The Hellenistic period covers the period of Mediterranean history between the death of Alexander the Great in 323 BC,
and the emergence of the Roman Empire as signified by the Battle of Actium in 31 BC, and the subsequent conquest of Ptolemaic Egypt the following year.
The Ancient Greek word Hellas (Ἑλλάς, Ellás) is the original word for Greece, from which the word Hellenistic was derived.

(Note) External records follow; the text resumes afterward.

(* ===== verification/InvoiceSessions.v ===== *)
(** * Editing invoices at the same time

    [AddItem] and [RemoveItem] of [internal/invoice/store.go] statement by statement: under READ COMMITTED each
    statement sees what other sessions have committed by then, and the transaction's own line. *)

From S2P Require Import Prelude Apperr Ids Db Authz Tenant Invoice InvoiceStore InvoiceProps.
From S2P Require AuditLog Outbox.

(** ** An open transaction *)

Inductive EditOp :=
  | Adding (validated : ItemInput) (lineTotal : Z)
  | Removing (item : uuid).

Record Edit := mkEdit { ed_env : Env; ed_auth : Authorized; ed_invoice : uuid; ed_op : EditOp }.

(** The line it has written and not committed. *)
Inductive Write := Put (it : Item) | Drop (item : uuid).

Definition written (w : Write) (m : gmap uuid Item) : gmap uuid Item :=
  match w with Put it => <[item_ID it := it]> m | Drop k => delete k m end.

(** What the transaction sees: what is committed, and its line. *)
Definition own_view (w : Write) (db : DB) : DB := set_items (written w (items db)) db.

(** How far it is: it has read a draft, written the line, read the sum. *)
Inductive Phase :=
  | HasRead (before : Invoice)
  | HasWritten (before : Invoice) (w : Write)
  | HasSummed (before : Invoice) (w : Write) (subtotal : Z).
(* ===== verification/IdempotencyProps.v ===== *)
(** * Properties of idempotency keys *)

From S2P Require Import Prelude Apperr Encoding Ids Db Authz Tenant Idempotency IdempotencyHttp.

(** ** The capture *)

(** What a capture knows of the writer under it. *)
Definition cap_ok (c : Capture) : Prop :=
  wroteHeader c = match w_Sent (under c) with Some _ => true | None => false end /\
  cap_status c = match w_Sent (under c) with Some (s, _) => s | None => 200 end /\
  overflow c = (maxStoredBody <? slen (w_Body (under c))) /\
  (overflow c = false -> cap_body c = w_Body (under c)).

Lemma NewCapture_ok h : cap_ok (NewCapture (new_writer h)).
Proof. done. Qed.

Lemma c_op_ok c o : cap_ok c -> cap_ok (c_op c o) /\ under (c_op c o) = w_op (under c) o.
Proof.
  intros (Hw & Hs & Ho & Hb). destruct o as [n v|n v|s|b]; cbn [c_op w_op].
  - split; [by split_and!|done].
  - split; [by split_and!|done].
  - unfold WriteHeader, cap_ok, w_WriteHeader. rewrite Hw. destruct (w_Sent (under c)) as [[s' h]|] eqn:E; cbn;
      rewrite ?E; (split; [split_and!; try done; by rewrite ?E in *|done]).
  - unfold Write, cap_ok, w_Write, w_WriteHeader.
    destruct (overflow c) eqn:Eo.
    + destruct (w_Sent (under c)) as [[s' h]|] eqn:E; cbn; rewrite ?E; (split; [|done]); split_and!; try done;
        symmetry; apply Z.ltb_lt; symmetry in Ho; apply Z.ltb_lt in Ho; rewrite slen_app; pose proof (slen_nonneg b); lia.
    + rewrite (Hb eq_refl). destruct (Z.ltb_spec maxStoredBody (slen (w_Body (under c)) + slen b));
        destruct (w_Sent (under c)) as [[s' h]|] eqn:E; cbn; rewrite ?E; (split; [|done]); split_and!; try done;
        rewrite slen_app; symmetry; (apply Z.ltb_lt || apply Z.ltb_ge); lia.
Qed.

Lemma c_ops_ok ops c : cap_ok c -> cap_ok (foldl c_op c ops) /\ under (foldl c_op c ops) = foldl w_op (under c) ops.
Proof.
  revert c. induction ops as [|o ops IH]; intros c Hc; [done|]. cbn.
  destruct (c_op_ok c o Hc) as [Hc' Hu]. destruct (IH _ Hc') as [? ->]. by rewrite Hu.
Qed.

Definition sent_status (w : Writer) : Z := match w_Sent w with Some (s, _) => s | None => 200 end.

(** The capture is transparent and its record is faithful: the client receives
    what it would have without it, the recorded status is the one sent, and the
    recorded body is the whole body or is marked as overflowed, which happens
    exactly past the cap, however the handler cuts its writes. *)
Theorem Capture_faithful h ops :
  let w := foldl w_op (new_writer h) ops in
  let c := foldl c_op (NewCapture (new_writer h)) ops in
  under c = w /\ c_Status (Captured c) = sent_status w /\ c_Headers (Captured c) = w_Header w /\
  (c_Overflow (Captured c) = true <-> maxStoredBody < slen (w_Body w)) /\
  (Replayable (Captured c) = true -> c_Body (Captured c) = w_Body w).
Proof.
  cbn zeta. destruct (c_ops_ok ops _ (NewCapture_ok h)) as [(Hw & Hs & Ho & Hb) Hu]. cbn [under NewCapture] in Hu.
  rewrite Hu in *. split_and!; [done|done|by cbn; rewrite Hu| |].
  - cbn. rewrite Ho. apply Z.ltb_lt.
  - cbn. unfold Replayable. cbn. intros Hr. apply Hb. by destruct (overflow _).
Qed.

(** ** Stored headers *)

(** The headers a stored response is replayed with. *)
Definition replayed_headers (h : Header) : Header :=
  match encodeHeaders h with Some s => decodeHeaders s | None => ∅ end.

Lemma Values_empty n : Values ∅ n = [].
Proof. reflexivity. Qed.

Lemma Values_Add name v h n :
  Values (Header_Add name v h) n =
  if decide (CanonicalHeaderKey name = CanonicalHeaderKey n) then Values h n ++ [v] else Values h n.
Proof.
  unfold Header_Add. case_decide as Hn.
  - unfold Values at 1. rewrite Hn, lookup_insert_eq. cbn. unfold Values. by rewrite Hn.
  - unfold Values. by rewrite lookup_insert_ne.
Qed.

Lemma Values_decode_one name vs h n :
  Values (add_values name h vs) n =
  Values h n ++ (if decide (CanonicalHeaderKey name = CanonicalHeaderKey n)
                 then filter (fun v => validHeaderValue v = true) vs else []).
Proof.
  revert h. induction vs as [|v vs IH]; intros h.
  - cbn. case_decide; by rewrite app_nil_r.
  - change (add_values name h (v :: vs))
      with (add_values name (if negb (validHeaderValue v) then h else Header_Add name v h) vs). rewrite IH. destruct (validHeaderValue v) eqn:Hv; cbn [negb].
    + rewrite Values_Add. case_decide; [|done]. rewrite filter_cons_True by done.
      by rewrite <- app_assoc.
    + case_decide; [|done]. rewrite filter_cons_False; [done|]. congruence.
Qed.

Definition replayed_names : list string := ["Content-Type"; "Location"; "Etag"].

(** Storing and replaying keeps exactly the whitelisted headers, in order, less
    the values that could split a response: no other header, a cookie or a request
    id in particular, ever comes back. *)
Theorem headers_roundtrip h n :
  Values (replayed_headers h) n =
  if decide (CanonicalHeaderKey n ∈ replayed_names) then filter (fun v => validHeaderValue v = true) (Values h n) else [].
Proof.
  unfold replayed_headers, encodeHeaders. case_decide as Hsz.
  { apply map_size_empty_inv in Hsz as ->. rewrite !Values_empty. by case_decide. }
  assert (forall m, CanonicalHeaderKey m = CanonicalHeaderKey n -> Values h m = Values h n) as Hcanon
    by (intros m Hm; unfold Values; by rewrite Hm).
  assert (CanonicalHeaderKey "Content-Type" = "Content-Type" /\ CanonicalHeaderKey "Location" = "Location" /\
          CanonicalHeaderKey "ETag" = "Etag") as (E1 & E2 & E3) by (split_and!; vm_compute; reflexivity).
  pose proof (Hcanon "Content-Type") as H1. pose proof (Hcanon "Location") as H2. pose proof (Hcanon "ETag") as H3.
  rewrite E1 in H1. rewrite E2 in H2. rewrite E3 in H3. clear Hcanon.
  cbn [foldl replayableHeaders].
  destruct (Values h "Content-Type") as [|a la] eqn:V1; destruct (Values h "Location") as [|b lb] eqn:V2;
    destruct (Values h "ETag") as [|c lc] eqn:V3;
    (case_decide as Hz; [vm_compute in Hz; try discriminate Hz|]);
    unfold decodeHeaders;
    repeat match goal with
    | |- context [map_to_list ?m] => let l := eval vm_compute in (map_to_list m) in
        replace (map_to_list m) with l by (vm_compute; reflexivity)
    end;
    cbn [foldl];
    repeat match goal with
    | |- context [validHeaderName ?s] => replace (validHeaderName s) with true by (vm_compute; reflexivity)
    end; cbn [negb];
    rewrite ?Values_decode_one, ?Values_empty, ?E1, ?E2, ?E3;
    clear Hz Hsz V1 V2 V3.
  all: destruct (decide (CanonicalHeaderKey n ∈ replayed_names)) as [Hin | Hnin].
  all: try (assert (CanonicalHeaderKey n = "Content-Type" \/ CanonicalHeaderKey n = "Location" \/
                    CanonicalHeaderKey n = "Etag") as [He | [He | He]] by (unfold replayed_names in Hin; set_solver);
    rewrite He in *; repeat case_decide; try discriminate; try done;
    rewrite ?app_nil_l, ?app_nil_r; first [rewrite <- H1 by done | rewrite <- H2 by done | rewrite <- H3 by done]; done).
  all: repeat case_decide; try done.
  all: exfalso; apply Hnin; unfold replayed_names; match goal with He : _ = CanonicalHeaderKey _ |- _ => rewrite <- He end; set_solver.
Qed.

During the Hellenistic period Greek cultural influence and power reached the peak of its geographical expansion, being dominant in the Mediterranean World
and most of West and Central Asia, even in parts of the Indian subcontinent, experiencing prosperity and progress in the arts, exploration, literature,
theatre, architecture, music, mathematics, philosophy, and science. It is often considered a period of transition, sometimes even of decadence or degeneration,
compared to the enlightenment of the Greek Classical era.
The Hellenistic period saw the rise of New Comedy, Alexandrian poetry, the Septuagint and the philosophies of Stoicism, Epicureanism, and Pyrrhonism.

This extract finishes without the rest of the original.